The Challenge: a migration with no database.
A normal CMS migration starts with a database export. Here, I didn’t have one. I had limited source code and no database — just the existing site itself. A directory with 150+ business listings, communities, events, and a deep library of pages couldn’t be rebuilt by hand, and there was no clean table to import.
The Solution: an AI-assisted migration pipeline.
So I built one. I set up an intelligent pipeline that combined AI with scripting to fully bring the site over from Kentico to WordPress. The AI handled the messy, unstructured work — reading the existing content, classifying it by type, and extracting the right fields out of inconsistent markup — while scripting handled the high-volume templated content deterministically, transforming and importing it into clean WordPress structures at scale.

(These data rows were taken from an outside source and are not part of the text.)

Definition handle_goaway (payload : span) (activeStream : option Http2Stream) (c : Http2Connection)
    : NTSTATUS * Http2Connection :=
  match DecodeGoAwayPayload payload with
  | Err status => (status, c)
  | Ok (lastStreamId, errorCode) =>
      let c := c <| hc_goAwayReceived := true |> <| hc_goAwayLastStreamId := lastStreamId |> in
      if negb (errorCode =? ErrorCode_NoError) then (STATUS_CONNECTION_DISCONNECTED, c)
      else
        match activeStream with
        | Some stream => if hs_streamId stream >? lastStreamId then (STATUS_RETRY, c) else (STATUS_SUCCESS, c)
        | None => (STATUS_SUCCESS, c)
        end
  end.

(** The error code for a WINDOW_UPDATE whose payload is refused. *)
Definition increment_error (payloadLen : Z) : Z :=
  if payloadLen =? 4 then ErrorCode_ProtocolError else ErrorCode_FrameSizeError.

Definition handle_window_update (payload : span) (c : Http2Connection) : NTSTATUS * Http2Connection :=
  match DecodeWindowUpdatePayload payload with
  | Err status => fail_connection (increment_error (sp_len payload)) status c
  | Ok increment =>
      if hc_connectionSendWindow c >? i32 (i32 Http2MaxWindowSize - i32 increment)
      then fail_connection ErrorCode_FlowControlError STATUS_INVALID_NETWORK_RESPONSE c
      else (STATUS_SUCCESS,
            c <| hc_connectionSendWindow := i32 (hc_connectionSendWindow c + i32 increment) |>)
  end.

(** The switch of [HandleConnectionFrame]. *)
Definition handle_by_type (header : Http2FrameHeader) (payload : span) (activeStream : option Http2Stream)
    (c : Http2Connection) : NTSTATUS * option Http2Stream * Http2Connection :=
  let keep (r : NTSTATUS * Http2Connection) := (r.1, activeStream, r.2) in
  let type := fh_Type header in
  if type =? FrameType_Settings then handle_settings header payload activeStream c
  else if type =? FrameType_Ping then keep (handle_ping header payload c)
  else if type =? FrameType_GoAway then keep (handle_goaway payload activeStream c)
  else if type =? FrameType_WindowUpdate then keep (handle_window_update payload c)
  else if (type =? FrameType_PushPromise) || (type =? FrameType_Data) || (type =? FrameType_Headers)
          || (type =? FrameType_RstStream)
  then keep (fail_connection ErrorCode_ProtocolError STATUS_INVALID_NETWORK_RESPONSE c)
  else keep (STATUS_SUCCESS, c).

Definition HandleConnectionFrame (header : Http2FrameHeader) (payload : span) (activeStream : option Http2Stream)
    (c : Http2Connection) : NTSTATUS * option Http2Stream * Http2Connection :=
  let keep (r : NTSTATUS * Http2Connection) := (r.1, activeStream, r.2) in
  if negb (IsValidFrameTarget header)
  then keep (fail_connection ErrorCode_ProtocolError STATUS_INVALID_NETWORK_RESPONSE c)
  else if IsConnectionControlSignal (fh_Type header) then
    let '(status, c) := RecordConnectionControlSignal c in
    if negb (NT_SUCCESS status) then keep (fail_connection ErrorCode_EnhanceYourCalm status c)
    else handle_by_type header payload activeStream c
  else handle_by_type header payload activeStream c.

(** A stream pointer of the caller may be null; the stream after the call. *)
Definition SendWindowUpdateIfNeeded (stream : option Http2Stream) (consumed : Z) (c : Http2Connection)
    : NTSTATUS * option Http2Stream * Http2Connection :=
  let '(status, c) :=
    if hc_connectionRecvConsumed c >=? WindowUpdateThreshold then
      let '(status, c) :=
        send_encoded (EncodeWindowUpdate 0 (hc_connectionRecvConsumed c) (Http2FrameHeaderLength + 4)) c in
      if negb (NT_SUCCESS status) then (status, c)
      else
        (STATUS_SUCCESS,
         c <| hc_connectionRecvWindow := i32 (hc_connectionRecvWindow c + i32 (hc_connectionRecvConsumed c)) |>
           <| hc_connectionRecvConsumed := 0 |>)
    else (STATUS_SUCCESS, c) in
  if negb (NT_SUCCESS status) then (status, stream, c)
  else
    match stream with
    | Some s =>
        if consumed >? 0 then
          let '(status, c) :=
            send_encoded (EncodeWindowUpdate (hs_streamId s) consumed (Http2FrameHeaderLength + 4)) c in
          if negb (NT_SUCCESS status) then (status, Some s, c)
          else let '(status, s) := IncreaseLocalWindow consumed s in (status, Some s, c)
        else (STATUS_SUCCESS, Some s, c)
    | None => (STATUS_SUCCESS, None, c)
    end.

(** ** Response header blocks *)

(** Characters as bytes: the tests on [char] below have the same result for
    bytes above 127, which are negative there. *)
Definition is_digit (ch : Z) : bool := negb ((ch <? 48) || (ch >? 57)).
Definition is_upper (ch : Z) : bool := (ch >=? 65) && (ch <=? 90).

Fixpoint bytes_equal (a b : list Z) : bool :=
  match a, b with
  | [], [] => true
  | x :: a, y :: b => (x =? y) && bytes_equal a b
  | _, _ => false
  end.
Definition TextEquals (a b : list Z) : bool := (zlen a =? zlen b) && bytes_equal a b.

Definition TextEqualsAsciiInsensitive (a b : list Z) : bool :=
  (zlen a =? zlen b) && bytes_equal (map lower a) (map lower b).

(** [code = (USHORT)(code * 10 + digit)] over three digits; 0 for anything else. *)
Definition ParseStatusCode (data : list Z) : Z :=
  if negb (zlen data =? 3) then 0
  else if forallb is_digit data then foldl (fun code ch => (code * 10 + (ch - 48)) mod 2 ^ 16) 0 data
  else 0.

Fixpoint parse_decimal_loop (data : list Z) (parsed : Z) : option Z :=
  match data with
  | [] => Some parsed
  | ch :: data =>
      if negb (is_digit ch) then None
      else
        let digit := ch - 48 in
        if parsed >? (MAXU64 -! digit) / 10 then None
        else parse_decimal_loop data ((parsed *! 10) +! digit)
  end.
Definition ParseUnsignedDecimal (data : list Z) : option Z :=
  if zlen data =? 0 then None else parse_decimal_loop data 0.

Definition TextContainsUppercase (data : list Z) : bool := existsb is_upper data.

Definition IsConnectionSpecificHeaderName (name : list Z) : bool :=
  TextEquals name (str "connection") || TextEquals name (str "keep-alive")
  || TextEquals name (str "proxy-connection") || TextEquals name (str "transfer-encoding")
  || TextEquals name (str "upgrade").

Definition bad_name_char (ch : Z) : bool :=
  (ch <=? 0x20) || (ch >=? 0x7f) || (ch =? 58) || is_upper ch.

Definition IsValidHttp2FieldName (name : list Z) : bool :=
  if zlen name =? 0 then false
  else
    let pseudo := zget name 0 =? 58 in
    if pseudo && (zlen name =? 1) then false
    else negb (existsb bad_name_char (if pseudo then zdrop 1 name else name)).

Definition IsValidHttp2FieldValue (value : list Z) : bool :=
  negb (existsb (fun ch => (ch =? 0) || (ch =? 13) || (ch =? 10)) value).

Definition StatusForbidsResponseBody (statusCode : Z) : bool :=
  ((statusCode >=? 100) && (statusCode <? 200)) || (statusCode =? 204) || (statusCode =? 304).

Definition IsHpackCompressionFailure (status : NTSTATUS) : bool :=
  bool_decide (status = STATUS_INVALID_NETWORK_RESPONSE) || bool_decide (status = STATUS_INTEGER_OVERFLOW)
  || bool_decide (status = STATUS_MORE_PROCESSING_REQUIRED).

(** The variables of the loop of [ValidateResponseHeaderBlock]. *)
Record Validation := MkValidation {
  va_regularHeaderSeen : bool;
  va_statusSeen : bool;
  va_contentLengthSeen : bool;
  va_parsedContentLength : Z;
  va_parsedStatus : Z;
}.
#[export] Instance Validation_eta : Eta Validation := fun x =>
  MkValidation (va_regularHeaderSeen x) (va_statusSeen x) (va_contentLengthSeen x) (va_parsedContentLength x)
    (va_parsedStatus x).

(** One header; [None] is the return of [STATUS_INVALID_NETWORK_RESPONSE]. *)
Definition validate_header (trailers : bool) (header : list Z * list Z) (v : Validation) : option Validation :=
  let '(name, value) := header in
  if zlen name =? 0 then None
  else if negb (IsValidHttp2FieldName name) || negb (IsValidHttp2FieldValue value) || TextContainsUppercase name
  then None
  else if zget name 0 =? 58 then
    if trailers || va_regularHeaderSeen v || negb (TextEquals name (str ":status")) || va_statusSeen v then None
    else
      let parsedStatus := ParseStatusCode value in
      if parsedStatus =? 0 then None
      else Some (v <| va_parsedStatus := parsedStatus |> <| va_statusSeen := true |>)
  else
    let v := v <| va_regularHeaderSeen := true |> in
    if IsConnectionSpecificHeaderName name then None
    else if TextEquals name (str "te") && negb (TextEqualsAsciiInsensitive value (str "trailers")) then None
    else if negb trailers && TextEquals name (str "content-length") then
      match ParseUnsignedDecimal value with
      | None => None
      | Some currentLength =>
          if va_contentLengthSeen v && negb (currentLength =? va_parsedContentLength v) then None
          else Some (v <| va_contentLengthSeen := true |> <| va_parsedContentLength := currentLength |>)
      end
    else Some v.

Fixpoint validate_loop (trailers : bool) (headers : list (list Z * list Z)) (v : Validation) : option Validation :=
  match headers with
  | [] => Some v
  | header :: headers =>
      match validate_header trailers header v with
      | None => None
      | Some v => validate_loop trailers headers v
      end
  end.

(** The status code and the content length, when there is one. *)
Definition ValidateResponseHeaderBlock (headers : list (list Z * list Z)) (trailers : bool)
    : Result (Z * option Z) :=
  match validate_loop trailers headers (MkValidation false false false 0 0) with
  | None => Err STATUS_INVALID_NETWORK_RESPONSE
  | Some v =>
      if negb trailers && negb (va_statusSeen v) then Err STATUS_INVALID_NETWORK_RESPONSE
      else Ok (if trailers then 0 else va_parsedStatus v,
               if negb trailers && va_contentLengthSeen v then Some (va_parsedContentLength v) else None)
  end.

(** The text of a decoded header. *)
Definition header_text (buffer : list Z) (r : HttpHeaderRef) : list Z * list Z :=
  (zsub buffer (hr_Name r) (hr_NameLength r), zsub buffer (hr_Value r) (hr_ValueLength r)).

Fixpoint copy_regular_loop (buffer : list Z) (decoded : list HttpHeaderRef) (capacity : Z)
    (out : list HttpHeaderRef) : Result (list HttpHeaderRef) :=
  match decoded with
  | [] => Ok out
  | r :: decoded =>
      if negb (hr_NameLength r =? 0) && (zget (header_text buffer r).1 0 =? 58)
      then copy_regular_loop buffer decoded capacity out
      else if zlen out >=? capacity then Err STATUS_BUFFER_TOO_SMALL
      else copy_regular_loop buffer decoded capacity (out ++ [r])
  end.
Definition CopyRegularResponseHeaders (buffer : list Z) (decoded : list HttpHeaderRef) (capacity : Z)
    : Result (list HttpHeaderRef) := copy_regular_loop buffer decoded capacity [].

(** ** Frames of a stream

    A step takes the entry of the stream in [activeStreams_] and the
    connection, and returns both with the status. *)

Definition Outcome : Type := NTSTATUS * Http2ActiveStream * Http2Connection.
Definition outcome (a : Http2ActiveStream) (r : NTSTATUS * Http2Connection) : Outcome := (r.1, a, r.2).
Definition oc_status (o : Outcome) : NTSTATUS := o.1.1.
Definition oc_active (o : Outcome) : Http2ActiveStream := o.1.2.
Definition oc_connection (o : Outcome) : Http2Connection := o.2.

(** [state.field = value] *)
Definition with_state (f : Http2ResponseFrameState -> Http2ResponseFrameState) (a : Http2ActiveStream)
    : Http2ActiveStream := a <| as_ResponseState := f (as_ResponseState a) |>.

Section frames.
(** The allocations of the header decoder, and the status with which the
    caller's sink takes a piece of the body after the pieces before it. *)
Context (alloc : Z -> bool * bool) (append : list (list Z) -> list Z -> NTSTATUS).

(** CONTINUATION only where it is expected, and nothing else there. *)
Definition check_continuation (fh : Http2FrameHeader) (a : Http2ActiveStream) (c : Http2Connection) : Outcome :=
  let state := as_ResponseState a in
  let refuse a := outcome a (fail_connection ErrorCode_ProtocolError STATUS_INVALID_NETWORK_RESPONSE c) in
  if fh_Type fh =? FrameType_Continuation then
    if negb (rs_ExpectingContinuation state) || negb (fh_StreamId fh =? rs_ContinuationStreamId state) then refuse a
    else
      let frames := u32 (rs_ContinuationFrames state + 1) in
      let a := with_state (fun s => s <| rs_ContinuationFrames := frames |>) a in
      if frames >? Http2MaxContinuationFrames then refuse a
      else if fh_Length fh =? 0 then
        let empty := u32 (rs_EmptyContinuationFrames state + 1) in
        let a := with_state (fun s => s <| rs_EmptyContinuationFrames := empty |>) a in
        if empty >? Http2MaxEmptyContinuationFrames then refuse a else (STATUS_SUCCESS, a, c)
      else (STATUS_SUCCESS, with_state (fun s => s <| rs_EmptyContinuationFrames := 0 |>) a, c)
  else if rs_ExpectingContinuation state then refuse a
  else (STATUS_SUCCESS, a, c).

The result was a faithful, complete migration of a large content site that, on paper, had no straightforward path to migrate at all.

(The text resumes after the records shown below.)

Lemma process_at_ok alloc append fh payload i a c :
  conn_ok c -> in_use (hc_activeStreams c) i a -> get_active i c = a -> hs_streamId (as_Stream a) = fh_StreamId fh ->
  bytes payload -> zlen payload < 2 ^ 32 ->
  (forall j b, in_use (hc_activeStreams c) j b -> rs_ExpectingContinuation (as_ResponseState b) = true -> j = i) ->
  live a = true ->
  dispatched (fh_StreamId fh) c (process_at alloc append fh (Bytes payload) i c).
Proof.
  intros Hc Hi Hget Hid Hb Hn Hx Hl. unfold process_at. rewrite Hget.
  destruct (ProcessResponseFrame_ok alloc append fh payload a c (cn_rest _ Hc)) as [H1 H2]; try done.
  { by eapply cn_active. }
  pose proof (set_active_ok c i a _ Hc Hi H1 Hx) as H3.
  destruct (ProcessResponseFrame _ _ _ _ _ _) as [[st a'] c']. cbn [oc_active oc_connection oc_status fst snd] in *.
  constructor; cbn [fst snd]; [done|done| |exact (gd_input _ _ (so_good _ _ _ H1))].
  intros j b Hj Hne. exists b. pose proof (gd_streams _ _ (so_good _ _ _ H1)) as Hs. cbn in Hs |- *. rewrite Hs.
  rewrite list_lookup_insert_ne; [split_and!; [apply Hj|done|done]|]. intros <-.
  destruct Hj as [Hj _], Hi as [Hi _]. assert (b = a) as -> by congruence.
  destruct Hne as [Hne|Hne]; [|done]. unfold live in Hl. by rewrite Hid, Hne in Hl.
Qed.

Lemma FindContinuationStream_none c j b :
  FindContinuationStream c = None -> in_use (hc_activeStreams c) j b ->
  rs_ExpectingContinuation (as_ResponseState b) = true -> False.
Proof.
  unfold FindContinuationStream. intros H [Hb Hu] Hx. pose proof (find_index_none _ _ H j b Hb) as Hf.
  cbv beta in Hf. by rewrite Hu, Hx in Hf.
Qed.
Lemma FindContinuationStream_some c i :
  FindContinuationStream c = Some i -> exists a, in_use (hc_activeStreams c) i a
    /\ rs_ExpectingContinuation (as_ResponseState a) = true /\ get_active i c = a.
Proof.
  unfold FindContinuationStream. intros H. destruct (find_index_some _ _ _ H) as (a & Ha & Ht). bool_prop.
  exists a. split_and!; [by split|done|by apply get_active_lookup].
Qed.

Lemma DispatchFrame_ok alloc append fh payload activeStream c :
  conn_ok c -> bytes payload -> zlen payload < 2 ^ 32 ->
  dispatched (fh_StreamId fh) c (DispatchFrame alloc append fh (Bytes payload) activeStream c).
Proof.
  intros Hc Hb Hn. unfold DispatchFrame. case_if; [by apply dispatched_SendGoAway|].
  set (unexpected := match FindContinuationStream c with Some i => _ | None => _ end).
  destruct unexpected eqn:Eu; [by apply dispatched_SendGoAway|]. destruct (Z.eqb_spec (fh_StreamId fh) 0) as [E0|E0].
  { pose proof (HandleConnectionFrame_kept fh payload (option_map (fun i => as_Stream (get_active i c)) activeStream) c Hc Hb) as [K1 K2 K3 K4].
    destruct (HandleConnectionFrame _ _ _ c) as [[st s] c']. constructor; [done|by apply kept_same| |done].
    intros j b [Hj _] _. destruct (Forall2_lookup_l _ _ _ _ _ K3 Hj) as (b' & Hb' & Hs). by exists b'. }
  unfold dispatch_stream_frame. case_if; [by apply dispatched_SendGoAway|].
  case_if; [by apply dispatched_SendGoAway|].
  destruct (FindActiveStream (fh_StreamId fh) c) as [i|] eqn:Ef.
  2:{ case_if; [|by apply dispatched_same].
      destruct (DecodeWindowUpdatePayload _); [by apply dispatched_same|by apply dispatched_fail_stream]. }
  destruct (FindActiveStream_some _ _ _ Ef) as (a & Hi & Hid & Hl & Hget).
  apply (process_at_ok _ _ _ _ _ a); try done. intros j b Hj Hx.
  unfold unexpected in Eu. destruct (FindContinuationStream c) as [k|] eqn:Ec.
  - destruct (FindContinuationStream_some _ _ Ec) as (d & Hk & Hd & Hgd). rewrite Hgd in Eu.
    apply orb_false_iff in Eu as [_ Eu]. apply negb_false_iff, Z.eqb_eq in Eu.
    rewrite (cn_continuation _ Hc j k b d Hj Hk Hx Hd).
    symmetry. eapply (cn_distinct _ Hc i k a d); [done..|congruence].
  - by destruct (FindContinuationStream_none c j b Ec Hj Hx).
Qed.

(** ** Frames in sequence *)

Section sequences.
Context (alloc : Z -> bool * bool) (append : list (list Z) -> list Z -> NTSTATUS).

(** Dispatch until a frame fails, as the receiving loops of the code do. *)
Fixpoint dispatch_all (frames : list (Http2FrameHeader * list Z)) (c : Http2Connection)
    : NTSTATUS * Http2Connection :=
  match frames with
  | [] => (STATUS_SUCCESS, c)
  | (fh, payload) :: frames =>
      let '(status, c) := DispatchFrame alloc append fh (Bytes payload) None c in
      if NT_SUCCESS status then dispatch_all frames c else (status, c)
  end.

Definition frames_ok (frames : list (Http2FrameHeader * list Z)) : Prop :=
  Forall (fun f => bytes f.2 /\ zlen f.2 < 2 ^ 32) frames.

Lemma dispatch_all_ok frames c :
  conn_ok c -> frames_ok frames ->
  conn_ok (dispatch_all frames c).2 /\ credit_kept c (dispatch_all frames c).1 (dispatch_all frames c).2.
Proof.
  intros Hc Hf. revert c Hc. induction Hf as [|[fh payload] frames [Hb Hn] _ IH]; intros c Hc.
  { split; [done|apply kept_refl]. }
  cbn [dispatch_all]. destruct (DispatchFrame_ok alloc append fh payload None c Hc Hb Hn) as [D1 D2 _ _].
  destruct (DispatchFrame _ _ _ _ _ c) as [st c1]. cbn [fst snd] in *.
  destruct (NT_SUCCESS st) eqn:Es; [|by split]. apply NT_SUCCESS_true in Es.
  destruct (IH c1 D1) as [I1 [I2 I3]]. destruct D2 as [D2 D3]. destruct (D3 Es) as [D4 D5].
  split; [done|]. split; [lia|]. intros Hst. destruct (I3 Hst). split; [lia|auto].
Qed.

(** What may happen to the table of streams. *)
Inductive table_op :=
  | FrameArrives (fh : Http2FrameHeader) (payload : list Z)
  | StreamReleased (streamId : Z)
  | StreamReserved.

Definition table_step (op : table_op) (c : Http2Connection) : Http2Connection :=
  match op with
  | FrameArrives fh payload => (DispatchFrame alloc append fh (Bytes payload) None c).2
  | StreamReleased streamId => ReleaseActiveStream streamId c
  | StreamReserved => match ReserveActiveStream c with Some (_, c') => c' | None => c end
  end.
Definition table_op_ok (op : table_op) : Prop :=
  match op with FrameArrives _ payload => bytes payload /\ zlen payload < 2 ^ 32 | _ => True end.

(** An entry that is in use and belongs to no stream. *)
Definition lost (i : nat) (c : Http2Connection) : Prop :=
  exists a, in_use (hc_activeStreams c) i a /\ live a = false.

Lemma fresh_ok b capacity : 0 <= capacity -> active_ok capacity (active_default <| as_InUse := b |>).
Proof. intros H. by constructor. Qed.

Lemma set_fresh_ok c i b :
  conn_ok c -> conn_ok (set_active i (active_default <| as_InUse := b |>) c).
Proof.
  intros Hc. pose proof Hc as [C1 C2 C3 C4].
  assert (Hin : forall j d, in_use (hc_activeStreams (set_active i (active_default <| as_InUse := b |>) c)) j d ->
    d = active_default <| as_InUse := b |> \/ in_use (hc_activeStreams c) j d).
  { intros j d H. destruct (in_use_set _ _ _ _ _ H) as [(_ & ? & _)|[_ ?]]; [by left|by right]. }
  constructor.
  - destruct C1. by constructor.
  - intros j d H. destruct (Hin j d H) as [->|H']; [|by eapply C2]. apply fresh_ok, C1.
  - intros j k d e Hj Hk Hl Hid. destruct (Hin j d Hj) as [->|Hj']; [done|]. destruct (Hin k e Hk) as [->|Hk']; [|by eapply C3].
    unfold live in Hl. by rewrite Hid in Hl.
  - intros j k d e Hj Hk Hx Hy. destruct (Hin j d Hj) as [->|Hj']; [done|]. destruct (Hin k e Hk) as [->|Hk']; [done|].
    by eapply C4.
Qed.

Lemma table_step_ok op c i :
  conn_ok c -> table_op_ok op -> lost i c -> conn_ok (table_step op c) /\ lost i (table_step op c).
Proof.
  intros Hc Hop (a & Hi & Hl). destruct op as [fh payload|streamId|]; cbn [table_step table_op_ok] in *.
  - destruct Hop as [Hb Hn]. destruct (DispatchFrame_ok alloc append fh payload None c Hc Hb Hn) as [D1 _ D3 _].
    split; [done|]. assert (Hid : hs_streamId (as_Stream a) = 0) by (unfold live in Hl; by apply negb_false_iff, Z.eqb_eq in Hl).
    destruct (D3 i a Hi) as (a' & Ha' & [S1 S2 (S3 & _) _] & _).
    { rewrite Hid. destruct (decide (fh_StreamId fh = 0)); [by left|by right]. }
    exists a'. split; [split; [done|rewrite S1; apply Hi]|]. unfold live. by rewrite S3, Hid.
  - unfold ReleaseActiveStream. destruct (FindActiveStream streamId c) as [j|] eqn:Ef; [|split; [done|by exists a]].
    destruct (FindActiveStream_some _ _ _ Ef) as (b & Hj & Hid & Hlb & _). split; [by apply (set_fresh_ok c j false)|].
    exists a. split; [|done]. destruct Hi as [Hi Hu]. split; [|done]. unfold set_active. cbn.
    rewrite list_lookup_insert_ne; [done|]. intros <-. destruct Hj as [Hj _]. assert (a = b) by congruence. congruence.
  - unfold ReserveActiveStream. case_if; [split; [done|by exists a]|].
    destruct (find_index _ _) as [j|] eqn:Ef; [|split; [done|by exists a]]. split; [by apply (set_fresh_ok c j true)|].
    exists a. split; [|done]. destruct Hi as [Hi Hu]. split; [|done]. unfold set_active. cbn.
    destruct (find_index_some _ _ _ Ef) as (b & Hj & Hb). rewrite list_lookup_insert_ne; [done|]. intros <-.
    assert (a = b) as -> by congruence. by rewrite Hu in Hb.
Qed.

The Payoff: native block editing.
Just as importantly, everything landed in WordPress as content the Door County team could actually own. Instead of being locked into Kentico, their team now edits the site directly with the native Gutenberg block editor — building and updating pages themselves, no developer required. They were thrilled with the freedom, and it’s exactly the outcome a content-heavy destination site should have: a platform the people who run it can actually run.